Cuando a alguien se le atribuye una característica, normalmente negativa, es difícil quitarle ese “sambenito”. Eso pudo pensar Enrique IV, pues, habiendo pasado a la Historia como “el impotente”, parece evidente lo que muchos de sus contemporáneos pensaban acerca de su virilidad. Tras analizar don Gregorio Marañón hace casi un siglo los restos óseos de este monarca, este prestigioso doctor concluyó que este rey padecía diversas patologías, muchas de tipo urológico, entre las que destacaba la atrofia genital.

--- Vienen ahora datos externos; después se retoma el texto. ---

(* ===== verification/ProjectHandlers.v ===== *)
(** The endpoints of projects: handler/v1/project/project.go. *)
From S2P Require Export UserHandlers Seeds.

(** The body of projectReq; updateRq with its project ID; ListReq. *)
Record projectReq := MkProjectReq {
  preq_Name : string;
  preq_AllowedOperatingSystems : gmap string bool;
  preq_Labels : gmap string string;
  preq_Users : list string }.
Record updateRq := MkUpdateRq {
  upd_ProjectID : string;
  upd_Name : string;
  upd_Labels : gmap string string;
  upd_AllowedOperatingSystems : gmap string bool }.
Record ListReq := MkListReq {
  list_DisplayAll : bool;
  list_Search : string }.

(** provider.ClusterProvider *)
Class ClusterProvider (W : Type) := {
  ClusterProviderT : Type;
  clusters_List : ClusterProviderT -> Project -> M W error (list UserCluster);
  clusters_ListAll : ClusterProviderT -> M W error (list UserCluster) }.

(** handler/v1/common/conversion.go *)
Definition ConvertInternalProjectToExternal `{SDK} (kubermaticProject : Project)
    (projectOwners : list ApiUser) (clustersNumber : Z) : ApiProject :=
  let m := project_meta kubermaticProject in
  {| apiproject_meta := MkApiMeta (meta_Name m) (project_Name kubermaticProject) (meta_Annotations m) ∅
                          (meta_DeletionTimestamp m) (meta_CreationTimestamp m);
     apiproject_AllowedOperatingSystems := project_AllowedOperatingSystems kubermaticProject;
     apiproject_Status := project_Phase kubermaticProject;
     apiproject_Labels := FilterLabels ProjectResourceType (meta_Labels m);
     apiproject_Owners := projectOwners;
     apiproject_ClustersNumber := clustersNumber |}.

(** ** The search of the project list *)

Definition projectMatchesQuery (project : ApiProject) (query : string)
    (clusterMatchedProjectIDs : gset string) : bool :=
  Contains (ToLower (api_Name (apiproject_meta project))) query ||
  Contains (ToLower (api_ID (apiproject_meta project))) query ||
  existsb (fun owner => Contains (ToLower (api_Name (apiuser_meta owner))) query)
    (apiproject_Owners project) ||
  existsb (fun kv => Contains (ToLower kv.1) query || Contains (ToLower kv.2) query)
    (map_to_list (apiproject_Labels project)) ||
  bool_decide (api_ID (apiproject_meta project) ∈ clusterMatchedProjectIDs).

Definition filterProjectsBySearch (projects : list ApiProject) (query : string)
    (clusterMatchedProjectIDs : gset string) : list ApiProject :=
  let search := TrimSpace (ToLower query) in
  if is_empty search then projects else
  List.filter (fun project => projectMatchesQuery project search clusterMatchedProjectIDs) projects.

Definition clusterMatches (search : string) (cluster : UserCluster) : bool :=
  Contains (ToLower (cluster_HumanReadableName cluster)) search ||
  Contains (ToLower (cluster_Name cluster)) search.

Section project_handlers.
Context {W : Type} {EL : ErrorLib} {P : SDK}
        {MEMBERS : ProjectMemberProvider W} {USERS : UserProvider W}
        {PROJECTS : ProjectProvider W} {PPROJECTS : PrivilegedProjectProvider W}
        {MAPPER : ProjectMemberMapper W} {SETTINGS : SettingsProvider W}.

(** ** Restrictions *)

Definition checkProjectCreationRestriction (user : User) (settings : KubermaticSetting) : M W error unit :=
  if user_IsAdmin user then mret tt else
  throwIf (setting_RestrictProjectCreation settings) (utilerrors_New 403 "project creation is restricted").

Definition checkProjectDeletionRestriction (user : User) (settings : KubermaticSetting) : M W error unit :=
  if user_IsAdmin user then mret tt else
  throwIf (setting_RestrictProjectDeletion settings) (utilerrors_New 403 "project deletion is restricted").

Definition checkProjectModificationRestriction (user : User) (settings : KubermaticSetting) : M W error unit :=
  if user_IsAdmin user then mret tt else
  throwIf (setting_RestrictProjectModification settings)
    (utilerrors_New 403 "project modification is restricted").

Definition uninitialized : option ProjectGetOptions := Some {| IncludeUninitialized := true |}.

Definition getSomeFailed (errorList : list string) : error :=
  utilerrors_NewWithDetails 500 "failed to get some projects, please examine details field for more info"
    errorList.

(** One turn of the loop of validateUserProjectsLimit: the errors and the number
    of owned projects so far. *)
Definition countOwned (user : User) (acc : list string * Z) (mapping : UserProjectBinding)
    : M W error (list string * Z) :=
  let userInfo := MkUserInfo (binding_UserEmail mapping) [binding_Group mapping] ∅ false false in
  got ← attempt (projects_Get (Some userInfo) (binding_ProjectID mapping) uninitialized);
  match got with
  | inl err =>
      if negb (isStatus err 403) then mret (acc.1 ++ [Error err], acc.2) else
      gotUnsecured ← attempt (projects_GetUnsecured (binding_ProjectID mapping) uninitialized);
      let notFound := match gotUnsecured with inl e => isStatus e 404 | inr _ => false end in
      mret (if negb notFound then (acc.1 ++ [Error err], acc.2) else acc)
  | inr projectInternal =>
      (* get only owned projects *)
      projectOwners ← httpErr (GetOwnersForProject userInfo projectInternal);
      let owned := List.filter (fun owner => EqualFold (apiuser_Email owner) (user_Email user)) projectOwners in
      mret (acc.1, acc.2 + Z.of_nat (length owned))%Z
  end.

Definition validateUserProjectsLimit (user : User) (settings : KubermaticSetting) : M W error unit :=
  if user_IsAdmin user then mret tt else
  if bool_decide (setting_UserProjectsLimit settings <= 0)%Z then mret tt else
  userMappings ← httpErr (mapper_MappingsFor (user_Email user));
  acc ← foldM (countOwned user) ([], 0%Z) userMappings;
  _ ← throwIf (negb (bool_decide (length acc.1 = 0))) (getSomeFailed acc.1);
  throwIf (bool_decide (setting_UserProjectsLimit settings <= acc.2)%Z)
    (utilerrors_New 403 "reached maximum number of projects").

(** ** Creation *)

(** One turn of the loop that looks up the human owners. *)
Definition addHumanOwner (humanUserOwnerList : list User) (userEmail : string) : M W error (list User) :=
  _ ← throwIf (IsProjectServiceAccount userEmail)
        (utilerrors_New 400 "user email list should contain only human users");
  humanUserOwner ← httpErr (users_UserByEmail userEmail);
  mret (humanUserOwnerList ++ [humanUserOwner]).

Definition ownerEntry (owner : User) : ApiUser := apiUserNamed (user_Name owner) (user_Email owner) [].

Definition createProjectByServiceAccount (saEmail : string) (req : projectReq) : M W error ApiProject :=
  bindings ← httpErr (mapper_MappingsFor saEmail);
  match bindings with
  | [] => throw (utilerrors_New 500 ("no bindings for service account user " +:+ saEmail))
  | saBinding :: _ =>
      _ ← throwIf (negb (HasPrefix (binding_Group saBinding) ProjectManagerGroupNamePrefix))
            (utilerrors_New 403 "the Service Account is not allowed to create a project");
      (* determine regular (human) users that will own the project *)
      humanUserOwnerList ← foldM addHumanOwner [] (preq_Users req);
      _ ← throwIf (bool_decide (length humanUserOwnerList = 0))
            (utilerrors_New 400 "owner user email list required for project creation by Service Account");
      (* create the project *)
      kubermaticProject ← httpErr (projects_New (preq_Name req) (preq_AllowedOperatingSystems req)
                                     (preq_Labels req));
      (* bind Service Account to the project *)
      let generatedGroupName := GenerateActualGroupNameFor (meta_Name (project_meta kubermaticProject))
                                  ProjectManagerGroupNamePrefix in
      _ ← httpErr (members_CreateUnsecuredForServiceAccount kubermaticProject saEmail generatedGroupName);
      (* bind all regular users to the project *)
      _ ← foldM (fun _ user =>
            _ ← httpErr (members_CreateUnsecured kubermaticProject (user_Email user) generatedGroupName);
            mret tt) tt humanUserOwnerList;
      mret (ConvertInternalProjectToExternal kubermaticProject (ownerEntry <$> humanUserOwnerList) 0)
  end.

Definition CreateEndpoint (ctx : Ctx) (projectRq : projectReq) : M W error ApiProject :=
  _ ← throwIf (is_empty (preq_Name projectRq))
        (utilerrors_NewBadRequest "the name of the project cannot be empty");
  settings ← httpErr settings_GetGlobalSettings;
  match ctx_UserCR ctx with
  | None => panic
  | Some user =>
      _ ← checkProjectCreationRestriction user settings;
      _ ← validateUserProjectsLimit user settings;
      let userEmail := user_Email user in
      if IsProjectServiceAccount userEmail then createProjectByServiceAccount userEmail projectRq else
      (* create the project *)
      kubermaticProject ← httpErr (projects_New (preq_Name projectRq)
                                     (preq_AllowedOperatingSystems projectRq) (preq_Labels projectRq));
      (* bind user to the project *)
      let generatedGroupName := GenerateActualGroupNameFor (meta_Name (project_meta kubermaticProject))
                                  OwnerGroupNamePrefix in
      _ ← httpErr (members_CreateUnsecured kubermaticProject userEmail generatedGroupName);
      mret (ConvertInternalProjectToExternal kubermaticProject [ownerEntry user] 0)
  end.

(** ** The clusters of the seeds *)

Section project_clusters.
Context {CLUSTERS : ClusterProvider W}.
Variable SeedInvalidPhase : string.
Variable order : gmap string Seed -> list Seed.
Variable clusterProviderGetter : GetterOf W ClusterProviderT.
Variable seedsGetter : SeedsGetter W.
Variable userInfoGetter : UserInfoGetter W.

Definition listSeeds : M W error (gmap string Seed) :=
  mapErr (fun err => utilerrors_New 500 ("failed to list seeds: " +:+ Error err)) seedsGetter.

(** A turn of the loops over the seeds: invalid and broken seeds are skipped. *)
Definition forSeed {A} (acc : A) (seed : Seed) (body : ClusterProviderT -> M W error A) : M W error A :=
  if bool_decide (seed_Phase seed = SeedInvalidPhase) then mret acc else
  got ← attempt (clusterProviderGetter seed);
  match got with
  | inl _ => mret acc
  | inr clusterProvider => body clusterProvider
  end.

Definition getNumberOfClustersForProject (project : Project) : M W error Z :=
  seeds ← listSeeds;
  foldM (fun clustersNumber seed =>
    forSeed clustersNumber seed (fun clusterProvider =>
      clusters ← clusters_List clusterProvider project;
      mret (clustersNumber + Z.of_nat (length clusters))%Z)) 0%Z (order seeds).

Definition getNumberOfClustersForProjectAndMatch (project : Project) (query : string)
    : M W error (Z * bool) :=
  let search := TrimSpace (ToLower query) in
  seeds ← listSeeds;
  foldM (fun acc seed =>
    forSeed acc seed (fun clusterProvider =>
      clusters ← clusters_List clusterProvider project;
      let clustersNumber := (acc.1 + Z.of_nat (length clusters))%Z in
      mret (clustersNumber,
            if is_empty search || acc.2 then acc.2 else existsb (clusterMatches search) clusters)))
    (0%Z, false) (order seeds).

(** One turn of the loop over the clusters of a seed. *)
Definition countCluster (search : string) (allowedProjectIDs : gset string)
    (acc : gmap string Z * gset string) (cluster : UserCluster) : gmap string Z * gset string :=
  match cluster_Labels cluster !! ProjectIDLabelKey with
  | None => acc
  | Some projectName =>
      let clustersNumber := <[projectName := (default 0 (acc.1 !! projectName) + 1)%Z]> acc.1 in
      if is_empty search then (clustersNumber, acc.2) else
      if bool_decide (0 < size allowedProjectIDs) && negb (bool_decide (projectName ∈ allowedProjectIDs))
      then (clustersNumber, acc.2) else
      (clustersNumber, if clusterMatches search cluster then {[ projectName ]} ∪ acc.2 else acc.2)
  end.

Definition getClusterCountsAndMatches (query : string) (allowedProjectIDs : gset string)
    : M W error (gmap string Z * gset string) :=
  let search := TrimSpace (ToLower query) in
  seeds ← listSeeds;
  foldM (fun acc seed =>
    forSeed acc seed (fun clusterProvider =>
      clusters ← clusters_ListAll clusterProvider;
      mret (foldl (countCluster search allowedProjectIDs) acc clusters)))
    (∅, ∅) (order seeds).

(** ** The list *)

Definition getAllProjectsForAdmin (userInfo : UserInfo) (search : string)
    : M W error (list ApiProject * gset string) :=
  projectList ← httpErr (projects_List None);
  let allowedProjectIDs : gset string :=
    list_to_set ((fun project => meta_Name (project_meta project)) <$> projectList) in
  cm ← httpErr (getClusterCountsAndMatches search allowedProjectIDs);
  projects ← foldM (fun projects project =>
    projectOwners ← httpErr (GetOwnersForProject userInfo project);
    mret (projects ++ [ConvertInternalProjectToExternal project projectOwners
                         (default 0%Z (cm.1 !! meta_Name (project_meta project)))])) [] projectList;
  mret (projects, cm.2).

(** The projects found so far, their IDs and the errors. *)
Record Found := MkFound {
  found_projects : list Project;
  found_ids : gset string;
  found_errors : list string }.

Definition found_add (project : Project) (f : Found) : Found :=
  MkFound (found_projects f ++ [project]) ({[ meta_Name (project_meta project) ]} ∪ found_ids f)
    (found_errors f).
Definition found_error (err : error) (f : Found) : Found :=
  MkFound (found_projects f) (found_ids f) (found_errors f ++ [Error err]).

Juan II decidió casar a su adolescente hijo Enrique, heredero de la corona de Castilla, con la infanta Blanca de Navarra, la cual afirmó que, tras muchos años de matrimonio, seguía siendo virgen, pues su marido poseía un miembro inservible para consumar el acto sexual. Esta situación provocó que el matrimonio fuera declarado nulo en 1453. El obispo de Segovia llegó a afirmar que la incapacidad de Enrique se limitaba a su esposa y que era debida a un maleficio, pues varias prostitutas segovianas testificaron haber mantenido relaciones sexuales con el joven príncipe. En 1454 Enrique IV accedió al trono castellano y poco después se casó con Juana de Portugal con la que tendría una hija siete años después del matrimonio. La tardanza en la llegada de la esperada descendencia real, unida al negativo precedente del primer matrimonio, incrementó los rumores sobre la “disfunción eréctil” del rey.
Gregorio Marañón concluyó que Enrique IV padecía diversas patologías, entre otras atrofia genital
Algunas crónicas de la época recogen el intento de fecundar a la reina Juana mediante un arcaico sistema de fecundación “in vitro” realizado por médicos judíos que consistiría en hacer llegar el semen del rey hasta los ovarios de su esposa a través de una cánula de oro. Parece que este rudimentario sistema no logró los fines deseados. Ciertas leyendas también plantean la posibilidad de que el monarca castellano recurriese a otro remedio, concretamente una pócima realizada con polvo de cuerno de unicornio. Durante la Edad Media fue muy popular la creencia de que el cuerno del unicornio era muy eficaz para combatir muchas enfermedades, entre ellas la impotencia. De ello se aprovecharon los vikingos, que generaron un rentable negocio vendiendo cuernos de unicornio, que realmente eran colmillos de narval.
Las dudas sobre la capacidad reproductiva del monarca constituyeron el argumento principal para la guerra civil que enfrentaría a Enrique IV con sus hermanastros Alfonso e Isabel, que reclamaban los derechos sucesorios al afirmar que la hija del rey, en realidad, era hija de un noble de la Corte, Beltrán de la Cueva, por lo que los enemigos de Enrique IV apodaron a esta niña como Juana “la Beltraneja”. Hoy día se podrían despejar las dudas sobre la paternidad de Enrique IV con un análisis de ADN, pero, como los restos óseos de Juana “la Beltraneja” no se conservan, seguimos hablando de impotencia y unicornios.